START Source information
Lemma lossOf_bounds (xs : list Q) :
  adjacent (fun a b => a <= b /\ sameRegion a b) xs ->
  0 <= lossOf cutPotential xs /\ 0 <= lossOf fillPotential xs /\
  lossOf fillPotential xs <= 0.005 * inject_Z (Z.of_nat (length xs - 1)).
Proof.
  induction xs as [|x1 [|x2 rest] IH]; intros Hadj.
  - repeat split; apply Qle_bool_iff; reflexivity.
  - repeat split; apply Qle_bool_iff; reflexivity.
  - destruct Hadj as [[Hle Hreg] Hadj].
    destruct (IH Hadj) as (IH1 & IH2 & IH3).
    destruct (skipped_potential x1 x2 Hle Hreg) as (S1 & S2 & S3).
    rewrite !lossOf_cons2.
    replace (length (x1 :: x2 :: rest) - 1)%nat with (S (length (x2 :: rest) - 1))
      by (cbn [length]; lia).
    rewrite Nat2Z.inj_succ. unfold Z.succ. rewrite inject_Z_plus.
    change (inject_Z 1) with 1.
    destruct (isSliver x1 x2) eqn:Es.
    + unfold isSliver in Es. apply Qltb_lt in Es. unfold Math_abs in Es.
      rewrite Qabs_pos in Es by lra. repeat split; lra.
    + repeat split; lra.
Qed.

Lemma lossOf_no_sliver (pot : Q -> Q) (xs : list Q) :
  adjacent (fun a b => 0.001 <= b - a) xs -> lossOf pot xs == 0.
Proof.
  induction xs as [|x1 [|x2 rest] IH]; intros Hadj; try reflexivity.
  destruct Hadj as [Hgap Hadj]. rewrite lossOf_cons2.
  assert (Es : isSliver x1 x2 = false).
  { unfold isSliver. apply Qltb_ge. unfold Math_abs. rewrite Qabs_pos; lra. }
  rewrite Es, (IH Hadj). ring.
Qed.
End Strips.

Lemma adjacent_and (P R : Q -> Q -> Prop) (xs : list Q) :
  adjacent P xs -> adjacent R xs -> adjacent (fun a b => P a b /\ R a b) xs.
Proof.
  induction xs as [|x1 [|x2 rest] IH]; cbn; tauto.
Qed.

Lemma adjacent_impl (P R : Q -> Q -> Prop) (xs : list Q) :
  (forall a b, P a b -> R a b) -> adjacent P xs -> adjacent R xs.
Proof.
  intros HPR. induction xs as [|x1 [|x2 rest] IH]; cbn; try tauto.
  intros [H1 H2]. split; [apply HPR, H1 | apply IH, H2].
Qed.

Lemma adjacent_sorted (xs : list Q) : StronglySorted Qle xs -> adjacent Qle xs.
Proof.
  induction 1 as [|x1 xs Hs IH Hall]; [exact I|].
  destruct xs as [|x2 rest]; [exact I|].
  split; [|exact IH]. apply Forall_cons in Hall as [H _]. exact H.
Qed.

(** In a sorted list no pair of neighbours has a list element strictly
    between them. *)
Lemma sorted_gap (b : Q) (xs : list Q) :
  StronglySorted Qle xs ->
  Forall (fun u => b <= u) xs \/ Exists (fun y => y == b) xs ->
  adjacent (fun u v => b <= u \/ v <= b) xs.
Proof.
  induction 1 as [|x1 xs Hs IH Hall]; intros Hb; [exact I|].
  destruct xs as [|x2 rest]; [exact I|].
  pose proof Hall as Hall'. apply Forall_cons in Hall' as [H12 _].
  destruct Hb as [Hb|Hb].
  - apply Forall_cons in Hb as [Hb1 Hb]. split; [left; exact Hb1|].
    apply IH. left. exact Hb.
  - apply Exists_cons in Hb as [Hb|Hb].
    + split; [left; lra|]. apply IH. left.
      eapply Forall_impl; [exact Hall|]. intros u Hu. cbn in Hu. lra.
    + split.
      * right. apply Exists_exists in Hb as (y & Hy & Ey).
        apply list_elem_of_In in Hy. destruct Hy as [<-|Hy]; [lra|].
        inversion Hs as [|? ? _ Hall2]; subst.
        rewrite List.Forall_forall in Hall2. specialize (Hall2 y Hy). lra.
      * apply IH. right. exact Hb.
Qed.

Lemma sameRegion_of_gaps (a b : Q) :
  a <= b ->
  (-20 <= a \/ b <= -20) -> (-10 <= a \/ b <= -10) ->
  (10 <= a \/ b <= 10) -> (20 <= a \/ b <= 20) ->
  sameRegion a b.
Proof.
  unfold sameRegion. intros Hle [H1|H1] [H2|H2] [H3|H3] [H4|H4];
    first [ left; lra
          | right; left; split; lra
          | right; right; left; split; lra
          | right; right; right; left; split; lra
          | right; right; right; right; lra ].
Qed.

(** Membership up to equality of values survives the set, the sort and the
    filter. *)
Lemma setOf_Exists (b : Q) (xs : list Q) :
  forall seen,
    Exists (fun y => y == b) seen \/ Exists (fun y => y == b) xs ->
    Exists (fun y => y == b) (setOf seen xs).
Proof.
  induction xs as [|x xs IH]; intros seen H; cbn [setOf].
  - destruct H as [H|H]; [exact H | inversion H].
  - destruct (existsb (Qeq_bool x) seen) eqn:E.
    + apply IH. destruct H as [H|H]; [left; exact H|].
      apply Exists_cons in H as [H|H]; [|right; exact H].
      left. apply List.existsb_exists in E as (y & Hy & Ey).
      apply Qeq_bool_iff in Ey. apply Exists_exists. exists y.
      split; [apply list_elem_of_In; exact Hy | rewrite <- Ey; exact H].
    + apply IH. destruct H as [H|H].
      * left. apply Exists_app. left. exact H.
      * apply Exists_cons in H as [H|H]; [|right; exact H].
        left. apply Exists_app. right. constructor. exact H.
Qed.

Lemma setOf_length (xs : list Q) :
  forall seen, (length (setOf seen xs) <= length seen + length xs)%nat.
Proof.
  induction xs as [|x xs IH]; intros seen; cbn [setOf length]; [lia|].
  destruct (existsb _ seen).
  - specialize (IH seen). lia.
  - specialize (IH (seen ++ [x])%list). rewrite length_app in IH. cbn in IH. lia.
Qed.

Lemma insertSorted_Exists {A} (key : A -> Q) (P : A -> Prop) (a : A) (l : list A) :
  P a \/ Exists P l -> Exists P (insertSorted key a l).
Proof.
  induction l as [|b l IH]; cbn; intros H.
  - destruct H as [H|H]; [constructor; exact H | inversion H].
  - destruct (Qltb (key a) (key b)).
    + destruct H as [H|H]; [apply Exists_cons_hd; exact H | apply Exists_cons_tl; exact H].
    + destruct H as [H|H].
      * apply Exists_cons_tl, IH. left. exact H.
      * apply Exists_cons in H as [H|H];
          [apply Exists_cons_hd; exact H | apply Exists_cons_tl, IH; right; exact H].
Qed.

Lemma sortBy_Exists {A} (key : A -> Q) (P : A -> Prop) (l : list A) :
  Exists P l -> Exists P (sortBy key l).
Proof.
  unfold sortBy.
  assert (G : forall acc, Exists P acc \/ Exists P l ->
     Exists P (fold_left (fun acc a => insertSorted key a acc) l acc)).
  { induction l as [|a l IH]; intros acc H; cbn.
    - destruct H as [H|H]; [exact H | inversion H].
    - apply IH. destruct H as [H|H].
      + left. apply insertSorted_Exists. right. exact H.
      + apply Exists_cons in H as [H|H]; [|right; exact H].
        left. apply insertSorted_Exists. left. exact H. }
  intros H. apply G. right. exact H.
Qed.

Lemma filter_Exists (f : Q -> bool) (P : Q -> Prop) (l : list Q) :
  (forall y, P y -> f y = true) -> Exists P l -> Exists P (List.filter f l).
Proof.
  intros Hf. induction 1 as [y l Hy|y l Hl IH]; cbn.
  - rewrite (Hf y Hy). apply Exists_cons_hd. exact Hy.
  - destruct (f y); [apply Exists_cons_tl|]; exact IH.
Qed.

Lemma filter_Forall (f : Q -> bool) (l : list Q) :
  Forall (fun y => f y = true) (List.filter f l).
Proof.
  apply List.Forall_forall. intros y Hy. apply List.filter_In in Hy. tauto.
Qed.

Lemma filter_length_le (f : Q -> bool) (l : list Q) :
  (length (List.filter f l) <= length l)%nat.
Proof.
  induction l as [|a l IH]; cbn; [lia|]. destruct (f a); cbn; lia.
Qed.

(** The first element of a sorted list is its least, the last its greatest. *)
Lemma sorted_first_le (b : Q) (xs : list Q) :
  StronglySorted Qle xs -> Exists (fun y => y == b) xs -> firstOf xs <= b.
Proof.
  intros Hs Hb. destruct xs as [|x xs]; [inversion Hb|]. cbn.
  apply Exists_cons in Hb as [Hb|Hb]; [lra|].
  inversion Hs as [|? ? _ Hall]; subst.
  apply Exists_exists in Hb as (y & Hy & Ey).
  rewrite List.Forall_forall in Hall. apply list_elem_of_In in Hy.
  specialize (Hall y Hy). lra.
Qed.

Lemma sorted_last_max (xs : list Q) :
  StronglySorted Qle xs -> Forall (fun y => y <= lastOf xs) xs.
Proof.
  induction 1 as [|x xs Hs IH Hall]; [constructor|].
  destruct xs as [|x2 rest].
  - constructor; [cbn; lra | constructor].
  - change (lastOf (x :: x2 :: rest)) with (lastOf (x2 :: rest)).
    constructor; [|exact IH].
    pose proof IH as IH'. apply Forall_cons in IH' as [H2 _].
    apply Forall_cons in Hall as [H12 _]. lra.
Qed.

Lemma sorted_last_ge (b : Q) (xs : list Q) :
  StronglySorted Qle xs -> Exists (fun y => y == b) xs -> b <= lastOf xs.
Proof.
  intros Hs Hb. apply Exists_exists in Hb as (y & Hy & Ey).
  pose proof (sorted_last_max xs Hs) as Hmax.
  rewrite Forall_forall in Hmax. specialize (Hmax y Hy). cbn in Hmax. lra.
Qed.

Lemma Forall_firstOf (P : Q -> Prop) (xs : list Q) :
  xs <> [] -> Forall P xs -> P (firstOf xs).
Proof.
  intros Hne H. destruct xs; [contradiction|]. apply Forall_cons in H as [H _]. exact H.
Qed.

Lemma Forall_lastOf (P : Q -> Prop) (xs : list Q) :
  xs <> [] -> Forall P xs -> P (lastOf xs).
Proof.
  intros Hne H. induction xs as [|x [|x2 rest] IH]; [contradiction| |].
  - apply Forall_cons in H as [H _]. exact H.
  - change (lastOf (x :: x2 :: rest)) with (lastOf (x2 :: rest)).
    apply Forall_cons in H as [_ H]. apply IH; [discriminate | exact H].
Qed.

(** Scenario A at an arbitrary median width and chainage. *)
Section ScenarioA.
Variables (medianWidth : Q) (chStr : string) (chM : Q).
Let s := mkStation chStr chM 100 95 95 95 95.
Let g := geometry 20 medianWidth 0 1 2 s.

Lemma scnA_ground_flat : Forall (fun p => py p = 95) (g_groundPts g).
Proof.
  unfold g. rewrite geometry_groundPts. apply sortBy_Forall.
  repeat constructor.
Qed.

Lemma scnA_ground_length : length (g_groundPts g) = 4%nat.
Proof. unfold g. rewrite geometry_groundPts, sortBy_length. reflexivity. Qed.

Lemma scnA_ground (x : Q) : getInterpolatedEGL x (g_groundPts g) == 95.
Proof.
  apply getInterpolatedEGL_flat; [apply scnA_ground_flat|].
  pose proof scnA_ground_length as H. intros E. rewrite E in H. discriminate.
Qed.

Lemma scnA_camberDrop : g_camberDrop g == 0.
Proof. reflexivity. Qed.

Lemma scnA_edges : g_fglL_edge g == 100 /\ g_fglR_edge g == 100.
Proof. split; reflexivity. Qed.

Lemma scnA_fill_sides : g_isCutL g = false /\ g_isCutR g = false.
Proof.
  destruct (geometry_edges 20 medianWidth 0 1 2 s)
    as (_ & _ & _ & EgL & EgR & EcL & EcR & _).
  fold g in EgL, EgR, EcL, EcR. destruct scnA_edges as [El Er].
  rewrite EcL, EcR, EgL, EgR. split; apply Qltb_ge.
  - rewrite scnA_ground, El. lra.
  - rewrite scnA_ground, Er. lra.
Qed.

Lemma scnA_grads : g_gradL g = 1 / 2 /\ g_gradR g = (-1) / 2.
Proof.
  destruct (geometry_edges 20 medianWidth 0 1 2 s)
    as (_ & _ & _ & _ & _ & _ & _ & EL & ER).
  fold g in EL, ER. destruct scnA_fill_sides as [HL HR].
  rewrite EL, ER, HL, HR. split; reflexivity.
Qed.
END Source information
- **Problem**
The lines above, from the start of the records through the one containing "- destruct Hadj as [[Hle Hreg] Hadj].", are to be printed exactly, and nothing else is to be included.

- **Response area**
Lemma lossOf_bounds (xs : list Q) :
  adjacent (fun a b => a <= b /\ sameRegion a b) xs ->
  0 <= lossOf cutPotential xs /\ 0 <= lossOf fillPotential xs /\
  lossOf fillPotential xs <= 0.005 * inject_Z (Z.of_nat (length xs - 1)).
Proof.
  induction xs as [|x1 [|x2 rest] IH]; intros Hadj.
  - repeat split; apply Qle_bool_iff; reflexivity.
  - repeat split; apply Qle_bool_iff; reflexivity.
  - destruct Hadj as [[Hle Hreg] Hadj].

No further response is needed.